*Directions*. Show the lines below where "that" occurs.

*Exercise material*.
(* ===== verification/Memory.v ===== *)
(** * Byte-addressed memory

    Memory shared by the host, the controller and remote nodes is a finite map
    from addresses to bytes. [ld n m a] and [st n m a v] are the little-endian
    [n]-byte accesses the C code makes through [uint16_t*], [uint32_t*] and
    [uint64_t*]; [memset] and [memcpy] are the C library's. *)
From S2P Require Import Prelude.

Abbreviation mem := (gmap Z Z).

Definition ld8 (m : mem) (a : Z) : Z := default 0 (m !! a) mod 256.

Fixpoint ld (n : nat) (m : mem) (a : Z) : Z :=
  match n with
  | O => 0
  | S n' => ld8 m a + 256 * ld n' m (a + 1)
  end.

Fixpoint st (n : nat) (m : mem) (a v : Z) : mem :=
  match n with
  | O => m
  | S n' => st n' (<[a := v mod 256]> m) (a + 1) (v / 256)
  end.

Fixpoint memset (m : mem) (a v : Z) (n : nat) : mem :=
  match n with
  | O => m
  | S n' => memset (<[a := v mod 256]> m) (a + 1) v n'
  end.

(** Source bytes are read from [src_m], the memory before the copy: source and
    destination do not overlap. *)
Fixpoint copy_from (src_m m : mem) (dst src : Z) (n : nat) : mem :=
  match n with
  | O => m
  | S n' => copy_from src_m (<[dst := ld8 src_m src]> m) (dst + 1) (src + 1) n'
  end.

Definition memcpy (m : mem) (dst src : Z) (n : nat) : mem := copy_from m m dst src n.

(** The [n] bytes at [a]. *)
Definition bytes_at (n : nat) (m : mem) (a : Z) : list Z :=
  (fun i => ld8 m (a + Z.of_nat i)) <$> seq 0 n.

(** Writing a byte string. *)
Fixpoint st_bytes (m : mem) (a : Z) (bs : list Z) : mem :=
  match bs with
  | [] => m
  | b :: bs' => st_bytes (<[a := b mod 256]> m) (a + 1) bs'
  end.

(** The [n] bytes of [x], least significant first. *)
Fixpoint le_bytes (n : nat) (x : Z) : list Z :=
  match n with O => [] | S n' => x mod 256 :: le_bytes n' (x / 256) end.

(** [dword[i]] of a command or completion at [p]. *)
Abbreviation ld_dword m p i := (ld 4 m (p + 4 * i)).
Abbreviation st_dword m p i v := (st 4 m (p + 4 * i) v).

(** ** Byte-level equations *)

Lemma ld8_bound m a : 0 <= ld8 m a < 256.
Proof. unfold ld8. apply Z.mod_pos_bound. lia. Qed.

Lemma ld_bound n m a : 0 <= ld n m a < 2 ^ (8 * Z.of_nat n).
Proof.
  revert a. induction n as [|n IH]; intros a; [simpl; lia|].
  simpl ld. specialize (IH (a + 1)). pose proof (ld8_bound m a).
  replace (2 ^ (8 * Z.of_nat (S n))) with (256 * 2 ^ (8 * Z.of_nat n)); [lia|].
  change 256 with (2 ^ 8). rewrite <- Z.pow_add_r by lia. f_equal. lia.
Qed.

Lemma ld8_insert m a b v : ld8 (<[a := v]> m) b = if decide (a = b) then v mod 256 else ld8 m b.
Proof. unfold ld8. rewrite lookup_insert. by case_decide. Qed.

Lemma ld8_st n m a v b :
  ld8 (st n m a v) b
  = if decide (a <= b < a + Z.of_nat n) then (v / 256 ^ (b - a)) mod 256 else ld8 m b.
Proof.
  revert m a v. induction n as [|n IH]; intros m a v; simpl st.
  - rewrite decide_False by lia. done.
  - rewrite IH. destruct (decide (a = b)) as [->|Hne].
    + rewrite decide_False by lia. rewrite decide_True by lia.
      rewrite ld8_insert, decide_True by done. rewrite Z.sub_diag, Z.pow_0_r, Z.div_1_r.
      by rewrite Z.mod_mod by lia.
    + destruct (decide (a + 1 <= b < a + 1 + Z.of_nat n)).
      * rewrite decide_True by lia.
        replace (b - a) with (1 + (b - (a + 1))) by lia.
        rewrite Z.pow_add_r, Z.pow_1_r by lia. rewrite Z.div_div by lia. done.
      * rewrite decide_False by lia. by rewrite ld8_insert, decide_False.
Qed.

Lemma ld8_memset n m a v b :
  ld8 (memset m a v n) b = if decide (a <= b < a + Z.of_nat n) then v mod 256 else ld8 m b.
Proof.
  revert m a. induction n as [|n IH]; intros m a; simpl memset.
  - by rewrite decide_False by lia.
  - rewrite IH, ld8_insert. repeat case_decide; try lia; try done. by rewrite Z.mod_mod by lia.
Qed.

Lemma ld8_copy_from n sm m d s b :
  ld8 (copy_from sm m d s n) b
  = if decide (d <= b < d + Z.of_nat n) then ld8 sm (s + (b - d)) else ld8 m b.
Proof.
  revert m d s. induction n as [|n IH]; intros m d s; simpl copy_from.
  - by rewrite decide_False by lia.
  - rewrite IH, ld8_insert. repeat case_decide; try lia; try done.
    + f_equal; lia.
    + subst. rewrite Z.sub_diag, Z.add_0_r. apply Z.mod_small, ld8_bound.
Qed.

Lemma ld8_st_bytes bs m a b :
  ld8 (st_bytes m a bs) b
  = if decide (a <= b < a + Z.of_nat (length bs))
    then default 0 (bs !! Z.to_nat (b - a)) mod 256 else ld8 m b.
Proof.
  revert m a. induction bs as [|x bs IH]; intros m a; simpl st_bytes; simpl length.
  - by rewrite decide_False by lia.
  - rewrite IH, ld8_insert.
    destruct (decide (a = b)) as [->|Hne].
    + rewrite decide_False by lia. rewrite decide_True by lia.
      rewrite Z.sub_diag. simpl. by rewrite Z.mod_mod by lia.
    + destruct (decide (a + 1 <= b < a + 1 + Z.of_nat (length bs))).
      * rewrite decide_True by lia.
        replace (Z.to_nat (b - a)) with (S (Z.to_nat (b - (a + 1)))) by lia. done.
      * by rewrite decide_False by lia.
Qed.

(** Two memories that agree on the bytes of an access agree on the access. *)
Lemma ld_ext n m m' a a' :
  (forall i, 0 <= i < Z.of_nat n -> ld8 m (a + i) = ld8 m' (a' + i)) -> ld n m a = ld n m' a'.
Proof.
  revert a a'. induction n as [|n IH]; intros a a' H; [done|]. simpl ld. f_equal.
  - specialize (H 0 ltac:(lia)). by rewrite !Z.add_0_r in H.
  - f_equal. apply IH. intros i Hi.
    rewrite <- !Z.add_assoc. apply H. lia.
Qed.

(** ** Whole-access equations *)

Lemma ld_st_same n m a v : ld n (st n m a v) a = v mod 2 ^ (8 * Z.of_nat n).
Proof.
  revert m a v. induction n as [|n IH]; intros m a v.
  - simpl. by rewrite Z.mod_1_r.
  - simpl ld. simpl st. rewrite IH, ld8_st, decide_False by lia.
    rewrite ld8_insert, decide_True, Z.mod_mod by (done || lia).
    replace (2 ^ (8 * Z.of_nat (S n))) with (256 * 2 ^ (8 * Z.of_nat n)).
    + rewrite Z.rem_mul_r by lia. done.
    + change 256 with (2 ^ 8). rewrite <- Z.pow_add_r by lia. f_equal. lia.
Qed.

Lemma ld_st_disjoint n k m a v b :
  b + Z.of_nat n <= a \/ a + Z.of_nat k <= b -> ld n (st k m a v) b = ld n m b.
Proof. intros. apply ld_ext. intros i Hi. rewrite ld8_st. by rewrite decide_False by lia. Qed.

Lemma ld_memset_disjoint n k m a v b :
  b + Z.of_nat n <= a \/ a + Z.of_nat k <= b -> ld n (memset m a v k) b = ld n m b.
Proof. intros. apply ld_ext. intros i Hi. rewrite ld8_memset. by rewrite decide_False by lia. Qed.

Lemma ld_zero n m a : (forall i, 0 <= i < Z.of_nat n -> ld8 m (a + i) = 0) -> ld n m a = 0.
Proof.
  revert a. induction n as [|n IH]; intros a H; [done|]. simpl ld.
  rewrite <- (Z.add_0_r a) at 1. rewrite H by lia. rewrite IH; [done|].
  intros i Hi. rewrite <- Z.add_assoc. apply H. lia.
Qed.

Lemma ld_memset_zero n k m a b :
  a <= b -> b + Z.of_nat n <= a + Z.of_nat k -> ld n (memset m a 0 k) b = 0.
Proof.
  intros. apply ld_zero. intros i Hi. rewrite ld8_memset.
  by rewrite decide_True by lia.
Qed.

Lemma lookup_memset n m a v b :
  memset m a v n !! b = if decide (a <= b < a + Z.of_nat n) then Some (v mod 256) else m !! b.
Proof.
  revert m a. induction n as [|n IH]; intros m a; simpl memset.
  - by rewrite decide_False by lia.
  - rewrite IH, lookup_insert. repeat case_decide; try lia; done.
Qed.

(** Clearing two areas that do not overlap, in either order. *)
Lemma memset_comm n k m a b v u : a + Z.of_nat n <= b \/ b + Z.of_nat k <= a ->
  memset (memset m a v n) b u k = memset (memset m b u k) a v n.
Proof.
  intros. apply map_eq. intros x. rewrite !lookup_memset. repeat case_decide; try lia; done.
Qed.

Lemma ld_memcpy n k m d s b :
  d <= b -> b + Z.of_nat n <= d + Z.of_nat k -> ld n (memcpy m d s k) b = ld n m (s + (b - d)).
Proof.
  intros. apply ld_ext. intros i Hi. unfold memcpy. rewrite ld8_copy_from.
  rewrite decide_True by lia. f_equal. lia.
Qed.

Lemma ld_memcpy_disjoint n k m d s b :
  b + Z.of_nat n <= d \/ d + Z.of_nat k <= b -> ld n (memcpy m d s k) b = ld n m b.
Proof.
  intros. apply ld_ext. intros i Hi. unfold memcpy. rewrite ld8_copy_from.
  by rewrite decide_False by lia.
Qed.

(** Reading the upper half of a 32-bit word through a 16-bit pointer. *)
Lemma ld_split k n m a :
  ld (k + n) m a = ld k m a + 256 ^ Z.of_nat k * ld n m (a + Z.of_nat k).
Proof.
  revert a. induction k as [|k IH]; intros a.
  - simpl. rewrite Z.add_0_r. lia.
  - change (S k + n)%nat with (S (k + n)). simpl ld. rewrite IH.
    replace (a + 1 + Z.of_nat k) with (a + Z.of_nat (S k)) by lia.
    rewrite Nat2Z.inj_succ, Z.pow_succ_r by lia. lia.
Qed.

Lemma length_bytes_at n m a : length (bytes_at n m a) = n.
Proof. unfold bytes_at. by rewrite length_fmap, length_seq. Qed.

Lemma bytes_at_lookup n m a i :
  (i < n)%nat -> bytes_at n m a !! i = Some (ld8 m (a + Z.of_nat i)).
Proof.
  intros. unfold bytes_at. rewrite list_lookup_fmap.
  rewrite lookup_seq_lt by done. done.
Qed.

Lemma ld8_st_bytes_at n m m' s d b :
  ld8 (st_bytes m' d (bytes_at n m s)) b
  = if decide (d <= b < d + Z.of_nat n) then ld8 m (s + (b - d)) else ld8 m' b.
Proof.
  rewrite ld8_st_bytes, length_bytes_at. case_decide; [|done].
  rewrite bytes_at_lookup by lia. simpl. rewrite Z2Nat.id by lia.
  apply Z.mod_small, ld8_bound.
Qed.

(** [ld] and [st] decide their own overlaps: one tactic reads through any
    sequence of stores whose offsets [lia] can separate. *)
Create Rewrite HintDb memory.
#[export] Hint Rewrite ld_st_disjoint using (simpl Z.of_nat; lia) : memory.
#[export] Hint Rewrite ld_memset_disjoint using (simpl Z.of_nat; lia) : memory.
#[export] Hint Rewrite ld_memcpy_disjoint using (simpl Z.of_nat; lia) : memory.
#[export] Hint Rewrite ld_memset_zero using (simpl Z.of_nat; lia) : memory.
#[export] Hint Rewrite ld_st_same : memory.

Ltac mem_simp := autorewrite with memory.

#[global] Arguments ld : simpl never.
#[global] Arguments st : simpl never.
#[global] Arguments memset : simpl never.
#[global] Arguments memcpy : simpl never.

(** ** Byte strings *)

Lemma length_le_bytes n x : length (le_bytes n x) = n.
Proof. revert x. induction n; intros; simpl; auto. Qed.

Lemma ld_st_le_bytes n m a x tl : ld n (st_bytes m a (le_bytes n x ++ tl)) a = x mod 2 ^ (8 * Z.of_nat n).
Proof.
  revert m a x. induction n as [|n IH]; intros m a x.
  - simpl. by rewrite Z.mod_1_r.
  - cbn [le_bytes app st_bytes].
    match goal with |- ld (S n) ?m ?a = _ => change (ld (S n) m a) with (ld8 m a + 256 * ld n m (a + 1)) end.
    rewrite IH.
    rewrite ld8_st_bytes, decide_False by lia. rewrite ld8_insert, decide_True by done.
    rewrite !Z.mod_mod by lia.
    replace (2 ^ (8 * Z.of_nat (S n))) with (256 * 2 ^ (8 * Z.of_nat n)).
    + rewrite Z.rem_mul_r by lia. done.
    + change 256 with (2 ^ 8). rewrite <- Z.pow_add_r by lia. f_equal. lia.
Qed.

Lemma st_bytes_app m a l k : st_bytes m a (l ++ k) = st_bytes (st_bytes m a l) (a + Z.of_nat (length l)) k.
Proof.
  revert m a. induction l as [|x l IH]; intros m a; cbn [app st_bytes length].
  - by rewrite Z.add_0_r.
  - rewrite IH. f_equal. lia.
Qed.

Lemma ld_st_bytes_before n m a l b : b + Z.of_nat n <= a -> ld n (st_bytes m a l) b = ld n m b.
Proof. intros. apply ld_ext. intros i Hi. rewrite ld8_st_bytes. by rewrite decide_False by lia. Qed.

(** Reading a number from a byte string. *)
Definition u64_at (bytes : list Z) (i : nat) : Z :=
  foldr (fun b acc => b + 256 * acc) 0 (take 8 (drop i bytes)).

Lemma drop_bytes_at i n m a : (i <= n)%nat -> drop i (bytes_at n m a) = bytes_at (n - i) m (a + Z.of_nat i).
Proof.
  intros Hi. apply list_eq. intros j. rewrite lookup_drop. destruct (decide (i + j < n)%nat).
  - rewrite !bytes_at_lookup by lia. do 2 f_equal. lia.
  - rewrite !lookup_ge_None_2; [done|rewrite length_bytes_at; lia..].
Qed.

Lemma take_bytes_at k n m a : (k <= n)%nat -> take k (bytes_at n m a) = bytes_at k m a.
Proof.
  intros Hk. apply list_eq. intros j. destruct (decide (j < k)%nat).
  - rewrite lookup_take_lt by done. by rewrite !bytes_at_lookup by lia.
  - rewrite !lookup_ge_None_2; [done|rewrite length_bytes_at; lia|rewrite length_take; lia].
Qed.

Lemma foldr_bytes_at n m a : foldr (fun b acc => b + 256 * acc) 0 (bytes_at n m a) = ld n m a.
Proof.
  revert a. induction n as [|n IH]; intros a; [done|]. unfold bytes_at. rewrite <- cons_seq, fmap_cons. cbn [foldr].
  change (ld (S n) m a) with (ld8 m a + 256 * ld n m (a + 1)). rewrite Z.add_0_r, <- IH. unfold bytes_at. rewrite <- fmap_S_seq, <- list_fmap_compose. do 3 f_equal.
  apply list_fmap_ext. intros _ i _. unfold compose. f_equal. lia.
Qed.

Lemma u64_at_bytes n m a i : (i + 8 <= n)%nat -> u64_at (bytes_at n m a) i = ld 8 m (a + Z.of_nat i).
Proof.
  intros Hi. unfold u64_at. rewrite drop_bytes_at, take_bytes_at by lia. apply foldr_bytes_at.
Qed.

(** An array of 64-bit numbers. *)
Lemma ld_st_u64s m a xs j x : xs !! j = Some x ->
  ld 8 (st_bytes m a (concat (le_bytes 8 <$> xs))) (a + 8 * Z.of_nat j) = u64 x.
Proof.
  revert m a j. induction xs as [|y xs IH]; intros m a j Hj; [done|]. rewrite fmap_cons. cbn [concat]. destruct j as [|j].
  - injection Hj as ->. rewrite Z.add_0_r. apply ld_st_le_bytes.
  - rewrite st_bytes_app, length_le_bytes. replace (a + 8 * Z.of_nat (S j)) with (a + Z.of_nat 8 + 8 * Z.of_nat j) by lia. by apply IH.
Qed.

Lemma length_u64s xs : length (concat (le_bytes 8 <$> xs)) = (8 * length xs)%nat.
Proof. induction xs as [|x xs IH]; [done|]. rewrite fmap_cons. cbn [concat length]. rewrite length_app, length_le_bytes, IH. lia. Qed.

*Answer for the task*.
(** Two memories that agree on the bytes of an access agree on the access. *)
(** Clearing two areas that do not overlap, in either order. *)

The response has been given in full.